As an American who is always “other” because of the scarf on my head, or my curly hair if I didn’t wear it, or my big lips or Arab nose and eyes, I had to learn to be comfortable in my own skin and that took a journey of searching for knowledge. I believe deeply in the work of resisting and subverting white supremacy, whether it’s in resisting western standards of beauty as the only kind of beauty or in resisting the cult of scientism as the only way of real knowing.

“I believe deeply in the work of resisting and subverting white supremacy.”

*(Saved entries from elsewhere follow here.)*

(** ** The number of pages *)

Lemma occupy_pages_eq vaddr filesz :
  0 ≤ vaddr → 0 ≤ filesz → vaddr + filesz ≤ 4294967296 - 8192 →
  occupy_pages vaddr filesz = Z.max 1 ((vaddr + filesz - 1) / 4096 - vaddr / 4096 + 1).
Proof.
  intros Hv Hf Hend. unfold occupy_pages, PG_SIZE. rewrite offset_eq. rewrite Z.gtb_ltb.
  destruct (Z.ltb_spec (4096 - vaddr mod 4096) filesz) as [Hlt|Hge].
  - rewrite (u32_small (filesz - _)) by zdm. rewrite (u32_small (_ + 4096 - 1)) by zdm. rewrite u32_small by zdm. zdm.
  - zdm.
Qed.

(** ** Bytes *)

Definition word_of (pa : Z) : Z := pa - pa mod 4.

Definition byte_at (m : gmap Z Z) (pa : Z) : option Z :=
  w ← m !! word_of pa; Some (w / 2 ^ (8 * (pa mod 4)) mod 256).

Definition byte_ok (b : Z) : Prop := 0 ≤ b < 256.

Lemma byte_idx i : 0 ≤ i < 4 → i = 0 ∨ i = 1 ∨ i = 2 ∨ i = 3.
Proof. lia. Qed.

Lemma put_byte_spec w i j b :
  word_ok w → byte_ok b → 0 ≤ i < 4 → 0 ≤ j < 4 →
  put_byte w i b / 2 ^ (8 * j) mod 256 = (if decide (i = j) then b else w / 2 ^ (8 * j) mod 256) ∧ word_ok (put_byte w i b).
Proof.
  intros Hw Hb Hi Hj. unfold put_byte, word_ok, byte_ok in *.
  destruct (byte_idx i Hi) as [->|[->|[->| ->]]], (byte_idx j Hj) as [->|[->|[->| ->]]]; rewrite ?decide_True, ?decide_False by done;
    change (2 ^ (8 * 0)) with 1; change (2 ^ (8 * 1)) with 256; change (2 ^ (8 * 2)) with 65536; change (2 ^ (8 * 3)) with 16777216; zdm.
Qed.

Lemma wr8_ok va b s pa :
  translate (phys s) (mcr3 s) va = Some pa → is_Some (phys s !! word_of pa) → byte_ok b → (∀ a w, phys s !! a = Some w → word_ok w) →
  ∃ m', wr8 va b s = Ok (with_phys m' s) ∧ (∀ a w, m' !! a = Some w → word_ok w) ∧
    (∀ q, byte_at m' q = if decide (q = pa) then Some b else byte_at (phys s) q) ∧
    (∀ a, a ≠ word_of pa → m' !! a = phys s !! a) ∧ (∀ a, is_Some (phys s !! a) → is_Some (m' !! a)).
Proof.
  intros Ht [w Hw] Hb Hok. unfold wr8. rewrite Ht. cbn [of_opt mbind outcome_bind]. fold (word_of pa). rewrite Hw. cbn [of_opt mbind outcome_bind].
  eexists. split; [done|]. assert (Hp4 : ∀ q, 0 ≤ q mod 4 < 4) by (intros; zdm). split_and!.
  - intros a v. rewrite lookup_insert. case_decide; [|apply Hok]. intros [= <-]. apply (put_byte_spec w (pa mod 4) 0); [by apply (Hok _ _ Hw)|done|done|lia].
  - intros q. unfold byte_at. rewrite lookup_insert. destruct (decide (word_of pa = word_of q)) as [E|E].
    + destruct (put_byte_spec w (pa mod 4) (q mod 4) b (Hok _ _ Hw) Hb (Hp4 pa) (Hp4 q)) as [Epb _]. rewrite <- E, Hw. cbn [mbind option_bind]. rewrite Epb.
      destruct (decide (q = pa)) as [->|Hne]; [by rewrite decide_True|]. rewrite decide_False; [done|]. unfold word_of in E. zdm.
    + rewrite decide_False; [done|]. congruence.
  - intros a Ha. by apply lookup_insert_ne.
  - intros a Ha. rewrite lookup_insert. by case_decide.
Qed.

(** Bytes at the addresses [pa 0], [pa 1], ...  No store may change a translation. *)
Lemma wr_bytes_ok bs va s pa :
  0 ≤ va → va + zlen bs ≤ 4294967296 → Forall byte_ok bs → (∀ a w, phys s !! a = Some w → word_ok w) →
  (∀ k, 0 ≤ k < zlen bs → is_Some (phys s !! word_of (pa k))) →
  (∀ i j, 0 ≤ i < zlen bs → 0 ≤ j < zlen bs → pa i = pa j → i = j) →
  (∀ m', (∀ a, (∀ k, 0 ≤ k < zlen bs → a ≠ word_of (pa k)) → m' !! a = phys s !! a) →
     ∀ k, 0 ≤ k < zlen bs → translate m' (mcr3 s) (va + k) = Some (pa k)) →
  ∃ m', wr_bytes bs va s = Ok (with_phys m' s) ∧ (∀ a w, m' !! a = Some w → word_ok w) ∧
    (∀ k b, bs !! k = Some b → byte_at m' (pa (Z.of_nat k)) = Some b) ∧
    (∀ q, (∀ k, 0 ≤ k < zlen bs → q ≠ pa k) → byte_at m' q = byte_at (phys s) q) ∧
    (∀ a, (∀ k, 0 ≤ k < zlen bs → a ≠ word_of (pa k)) → m' !! a = phys s !! a) ∧ grows (phys s) m'.
Proof.
  revert va s pa. induction bs as [|b bs IH]; intros va s pa H0 Hend HF Hok Hmem Hinj Htr.
  { exists (phys s). split; [by destruct s|]. split; [done|]. split; [done|]. split; [done|]. split; [done|]. by intros a Ha. }
  assert (HL : zlen (b :: bs) = zlen bs + 1) by (unfold zlen; simpl; lia). assert (HL0 : 0 ≤ zlen bs) by (unfold zlen; lia). rewrite HL in *.
  apply Forall_cons in HF as [Hb HF]. pose proof (Htr (phys s) ltac:(done) 0 ltac:(lia)) as T0. rewrite Z.add_0_r in T0.
  destruct (wr8_ok va b s (pa 0) T0 (Hmem 0 ltac:(lia)) Hb Hok) as (m1 & W1 & W2 & W3 & W4 & W5). cbn [wr_bytes]. mrun W1.
  assert (E : ∀ x, wr_bytes bs (u32 (va + 1)) x = wr_bytes bs (va + 1) x).
  { destruct bs as [|b' bs']; [done|]. assert (0 < zlen (b' :: bs')) by (unfold zlen; simpl; lia). by rewrite u32_small by lia. }
  rewrite E. destruct (IH (va + 1) (with_phys m1 s) (λ k, pa (k + 1))) as (m' & H1 & H2 & H3 & H4 & H5 & H6); cbn [phys with_phys mcr3]; try done; try lia.
  - intros k Hk. apply W5, Hmem. lia.
  - intros i j Hi Hj Eij. apply Hinj in Eij; lia.
  - intros m' Hm' k Hk. replace (va + 1 + k) with (va + (k + 1)) by lia. apply Htr; [|lia]. intros a Ha. rewrite Hm'; [apply W4, Ha; lia|]. intros k' Hk'. apply Ha. lia.
  - exists m'. split; [done|]. split; [done|]. cbn [phys with_phys] in *. split; [|split; [|split]].
    + intros [|k] c Hc; simpl in Hc.
      * injection Hc as <-. change (Z.of_nat 0) with 0. rewrite H4, W3, decide_True; [done|done|]. intros k Hk Ek. apply Hinj in Ek; lia.
      * replace (Z.of_nat (S k)) with (Z.of_nat k + 1) by lia. by apply H3.
    + intros q Hq. rewrite H4, W3, decide_False; [done|apply Hq; lia|]. intros k Hk. apply Hq. lia.
    + intros a Ha. rewrite H5; [apply W4, Ha; lia|]. intros k Hk. apply Ha. lia.
    + intros a Ha. by apply H6, W5.
Qed.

Knowledge is so important to be able to do that work in a way that doesn’t replicate the same problems we are resisting. As a Muslim Arab American woman, daughter of immigrants—understanding my social location was so important given the violent past of America—thinking about Native genocide and slavery. How do I reconcile being “American” while also never being considered fully “American” by white supremacist structures and systems. Understanding that my light skin gives me certain privileges, I felt the need to educate myself on the foundations of the injustices and inequities of our society so that I don’t replicate oppression in my life as best as I can. But also that my light skin is a product of rape and conquest of my people. Studying Christian Ethics gave me insight into the truth that problematic Christian theology is the root of problems like white supremacy, slavery, poverty, ecocide etc. Christianity converted to Empire and engaged in the work of colonization, slavery and conquest.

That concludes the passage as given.